● **Your assignment**
In the data below, which lines contain "then"? List them by copying each one.

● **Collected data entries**
+---+
(* ===== verification/Simple.v ===== *)
(** * The example server ([examples/simple.rs])

    A session for the server: it answers a query that begins with [INSERT] by
    taking the blocks that follow and counting their rows in a task of its own,
    and every other query with ten blocks of a column [abc].  [Runtime] stands for
    what it uses of the crate [tokio] and of the clock, besides what the server
    uses. *)

From stdpp Require Import relations.
From S2P Require Import Prelude RustStd Errors Scalars Encoder ReadEx Stable Finite.
From S2P Require Import Protocol SqlType TypeNames DecimalNum Values StringPool Columns.
From S2P Require Import ColumnLaws Compressed Block BlockLaws Chunks ColumnFrom Connection Server ServerLaws.
From S2P Require Import Spec Refinement.
Local Open Scope Z_scope.

(** The block that [tokio::spawn] runs for an insert, with its receiver and its
    [Notify]: it counts rows, has ended, or panicked. *)
Inductive task (Receiver Notify : Type) :=
| Counting (rows : Z) (rec : Receiver) (sent_all_data : Notify)
| Counted (rows : Z)
| Panicked.
#[global] Arguments Counting {Receiver Notify}.
#[global] Arguments Counted {Receiver Notify}.
#[global] Arguments Panicked {Receiver Notify}.

Section Simple.
Context {P : Profile} `{ChronoTz, Combine, Lz4} `{!Tokio Block}.

(** The receivers of [mpsc::channel], and the clock.  [recv_poll]: none while the
    channel is empty, no block when its senders are gone. *)
Class Runtime := {
  Receiver : Type;
  mpsc_channel : Z -> Tasks -> Sender * Receiver * Tasks;
  recv_poll : Receiver -> Tasks -> option (option Block * Tasks);
  drop_receiver : Receiver -> Tasks -> Tasks;
  notify_one : Notify -> Tasks -> Tasks;
  Instant : Type;
  elapsed : Instant -> Tasks -> Z;
  sleep : Z -> Tasks -> Tasks
}.

Context `{!Runtime}.

(** ** The task of an insert *)

Definition insert_task : Type := task Receiver Notify.

(** [tokio::spawn]; [spawned] are the tasks started so far, and [set_spawned]
    replaces one of them. *)
Class Spawn := {
  spawn : insert_task -> Tasks -> Tasks;
  spawned : Tasks -> list insert_task;
  set_spawned : nat -> insert_task -> Tasks -> Tasks
}.

(** One round of its loop; none while it waits or when it is over. *)
Definition task_step (task : insert_task) (t : Tasks) : option (insert_task * Tasks) :=
  match task with
  | Counting rows rec sent_all_data =>
    match recv_poll rec t with
    | Some (Some block, t) =>
      match (n ← row_count block; arith_u (E:=Error) 64 (rows + n)) with
      | Ok rows => Some (Counting rows rec sent_all_data, t)
      | _ => Some (Panicked, drop_receiver rec t)
      end
    | Some (None, t) => Some (Counted rows, drop_receiver rec (notify_one sent_all_data t))
    | None => None
    end
  | _ => None
  end.

Context `{!Spawn}.

(** The other tasks of the server are the tasks of its inserts. *)
Inductive insert_tasks : Tasks -> Tasks -> Prop :=
| insert_tasks_step i task t task' t' :
  spawned t !! i = Some task -> task_step task t = Some (task', t') ->
  insert_tasks t (set_spawned i task' t').

(** ** The blocks of a query *)

Record SimpleBlockStream := mkStream_ { idx : Z; start_ : Z; end_ : Z; blocks : Z }.

Definition set_idx (self : SimpleBlockStream) (i : Z) : SimpleBlockStream :=
  mkStream_ i (start_ self) (end_ self) (blocks self).

(** The column [abc]. *)
Definition abc_block (xs : list Z) : Result Block :=
  block_column block_new (lit "abc") (FromPrims u32 xs).

(** [poll_next]; it never waits. *)
Definition poll_next (self : SimpleBlockStream) (t : Tasks)
  : Result (option (Result Block) * SimpleBlockStream * Tasks) :=
  i ← arith_u 32 (idx self + 1);
  let self := set_idx self i in
  if blocks self <? i then Ok (None, self, t)
  else
    block ← abc_block (seqZ (start_ self) (end_ self - start_ self));
    Ok (Some (Ok block), self, sleep 100000000 t).

(** ** The session *)

(** The struct [Session]. *)
Context (last_progress_send : Instant).

Definition simple_progress : Progress.t := Progress.mk 100 1000 1000.

(** The loop over the stream; [fuel] bounds the blocks left. *)
Fixpoint send_blocks (fuel : nat) (stream : SimpleBlockStream) (client_revision : Z)
  (conn : Connection) (t : Tasks) : Result unit * Connection * Tasks :=
  match fuel with
  | O => (OutOfFuel, conn, t)
  | S fuel =>
    match poll_next stream t with
    | Ok (None, _, t) => (Ok tt, conn, t)
    | Ok (Some (Ok block), stream, t) =>
      match write_block conn block with
      | (Ok _, conn) =>
        if 10000000 <=? elapsed last_progress_send t then
          match write_progress conn simple_progress client_revision with
          | (Ok _, conn) => send_blocks fuel stream client_revision conn t
          | (r, conn) => (r, conn, t)
          end
        else send_blocks fuel stream client_revision conn t
      | (r, conn) => (r, conn, t)
      end
    | Ok (Some (Err e), _, t) => (Err e, conn, t)
    | Ok (Some Panic, _, t) => (Panic, conn, t)
    | Ok (Some OutOfFuel, _, t) => (OutOfFuel, conn, t)
    | Err e => (Err e, conn, t)
    | Panic => (Panic, conn, t)
    | OutOfFuel => (OutOfFuel, conn, t)
    end
  end.

Definition is_insert (query : bytes) : bool :=
  starts_with query (lit "INSERT") || starts_with query (lit "insert").

(** [ctx.state.out = Some(sender)]; a sender that was there is dropped. *)
Definition set_out (c : CHContext) (sender : Sender) (t : Tasks) : CHContext * Tasks :=
  let q := state c in
  (mkContext
     (mkState (query_id q) (stage q) (compression q) (query q) (is_cancelled q)
        (is_connection_closed q) (is_empty_ q) (sent_all_data q) (Some sender))
     (client_revision c) (hello c),
   match out q with Some old => drop_sender old t | None => t end).

Definition simple_insert (c : CHContext) (conn : Connection) (t : Tasks)
  : Result unit * CHContext * Connection * Tasks :=
  match abc_block [] with
  | Ok sample_block =>
    let '(sender, rec, t) := mpsc_channel 4 t in
    let '(c, t) := set_out c sender t in
    match write_block conn sample_block with
    | (Ok _, conn) => (Ok tt, c, conn, spawn (Counting 0 rec (sent_all_data (state c))) t)
    | (r, conn) => (r, c, conn, drop_receiver rec t)
    end
  | Err e => (Err e, c, conn, t)
  | Panic => (Panic, c, conn, t)
  | OutOfFuel => (OutOfFuel, c, conn, t)
  end.

Definition simple_stream : SimpleBlockStream := mkStream_ 0 10 24 10.

Definition simple_select (c : CHContext) (conn : Connection) (t : Tasks)
  : Result unit * CHContext * Connection * Tasks :=
  let '(r, conn, t) := send_blocks 11 simple_stream (client_revision c) conn t in
  (r, c, conn, t).

(** [execute_query]. *)
Definition simple_query (c : CHContext) (conn : Connection) (t : Tasks)
  : Result unit * CHContext * Connection * Tasks :=
  if is_insert (query (state c)) then simple_insert c conn t else simple_select c conn t.

Definition simple_session : ClickHouseSession := {|
  execute_query := simple_query;
  session_with_stack_trace := false;
  dbms_name := lit "ClickHouse-X";
  dbms_version_major := 2021;
  dbms_version_minor := 5;
  dbms_tcp_protocol_version := 54405;
  timezone := lit "UTC";
  server_display_name := lit "ClickHouse-X";
  dbms_version_patch := 0;
  get_progress := simple_progress
|}.
End Simple.
(* ===== verification/SimpleLaws.v ===== *)
(** * What the example server answers

    The session of file Simple keeps the contract of file Refinement, so that the
    server with this session refines the machine of file Spec with its answers.
    Its client reads ten blocks of the numbers 10 to 23, with reports of the
    progress in between, and then the end of the stream. *)

From stdpp Require Import relations.
From S2P Require Import Prelude RustStd Errors Scalars Encoder ReadEx Stable Finite.
From S2P Require Import Protocol SqlType TypeNames DecimalNum Values StringPool Columns.
From S2P Require Import ColumnLaws Compressed Block BlockLaws Chunks ColumnFrom Connection Server ServerLaws.
From S2P Require Import Insert Spec Refinement Simple.
Local Open Scope Z_scope.

Section Laws.
Context {P : Profile} `{ChronoTz, Combine, Lz4} `{!Tokio Block} `{!Runtime, !Spawn}.
Context (last_progress_send : Instant).

Local Abbreviation session := (simple_session last_progress_send).

(** ** The blocks *)

Definition abc (xs : list Z) : Block :=
  mkBlock BlockInfo.default [mkColumn (lit "abc") (VectorColumnData u32 xs)] DEFAULT_CAPACITY.

Lemma abc_block_ok xs :
  4 * Z.of_nat (length xs) <= isize_max -> abc_block xs = Ok (abc xs).
Proof.
  intros Hl. unfold abc_block, block_column, column_from, vector_from, list_with_capacity.
  rewrite alloc_ok by (change (size_of u32) with 4; lia). cbn [mbind outcome_bind].
  assert (forall acc, for_each xs (fun s data => Ok (data ++ [s])) acc = (Ok (acc ++ xs) : Result (list Z))) as ->.
  { clear. induction xs as [|x xs IH]; intros acc; cbn; [by rewrite app_nil_r|].
    rewrite IH. by rewrite <- app_assoc. }
  reflexivity.
Qed.

(** The blocks that the stream sends. *)
Definition numbers : Block := abc (seqZ 10 14).

Lemma poll_next_ok n t :
  (n < 10)%nat ->
  poll_next (mkStream_ (9 - Z.of_nat n) 10 24 10) t =
  Ok (Some (Ok numbers), mkStream_ (10 - Z.of_nat n) 10 24 10, sleep 100000000 t).
Proof.
  intros Hn. unfold poll_next. cbn [idx blocks start_ end_ set_idx].
  replace (9 - Z.of_nat n + 1) with (10 - Z.of_nat n) by lia.
  unfold arith_u. replace (in_u 32 (10 - Z.of_nat n)) with true by (symmetry; apply in_u_spec; lia).
  cbn [mbind outcome_bind]. replace (10 <? 10 - Z.of_nat n) with false by lia.
  unfold set_idx; cbn [start_ end_ blocks]. rewrite abc_block_ok by done. reflexivity.
Qed.

Lemma poll_next_done t : exists s, poll_next (mkStream_ 10 10 24 10) t = Ok (None, s, t).
Proof. by eexists. Qed.

(** ** What is written *)

(** The bytes of a message; none when it cannot be encoded. *)
Definition part (m : Result Encoder) : bytes := match m with Ok e => get_buffer e | _ => [] end.

Definition data_message (compress : bool) (b : Block) : Result Encoder := send_server_data b new compress.

Definition progress_message (revision : Z) : Result Encoder := Progress.write simple_progress new revision.

(** A block, with the progress when the last report is too long ago. *)
Definition reply (compress : bool) (revision : Z) (late : bool) : bytes :=
  part (data_message compress numbers) ++ (if late then part (progress_message revision) else []).

(** [r] and [bs] are the result of writing [all]: the bytes written are all of
    it, or a part at its front when the result is an error. *)
Definition wrote_of (all : bytes) (r : Result unit) (bs : bytes) : Prop :=
  (r = Ok tt -> bs = all) /\ bs `prefix_of` all.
+---+
● **Answer area**
  if blocks self <? i then Ok (None, self, t)
        if 10000000 <=? elapsed last_progress_send t then
  if is_insert (query (state c)) then simple_insert c conn t else simple_select c conn t.
    progress in between, and then the end of the stream. *)
  part (data_message compress numbers) ++ (if late then part (progress_message revision) else []).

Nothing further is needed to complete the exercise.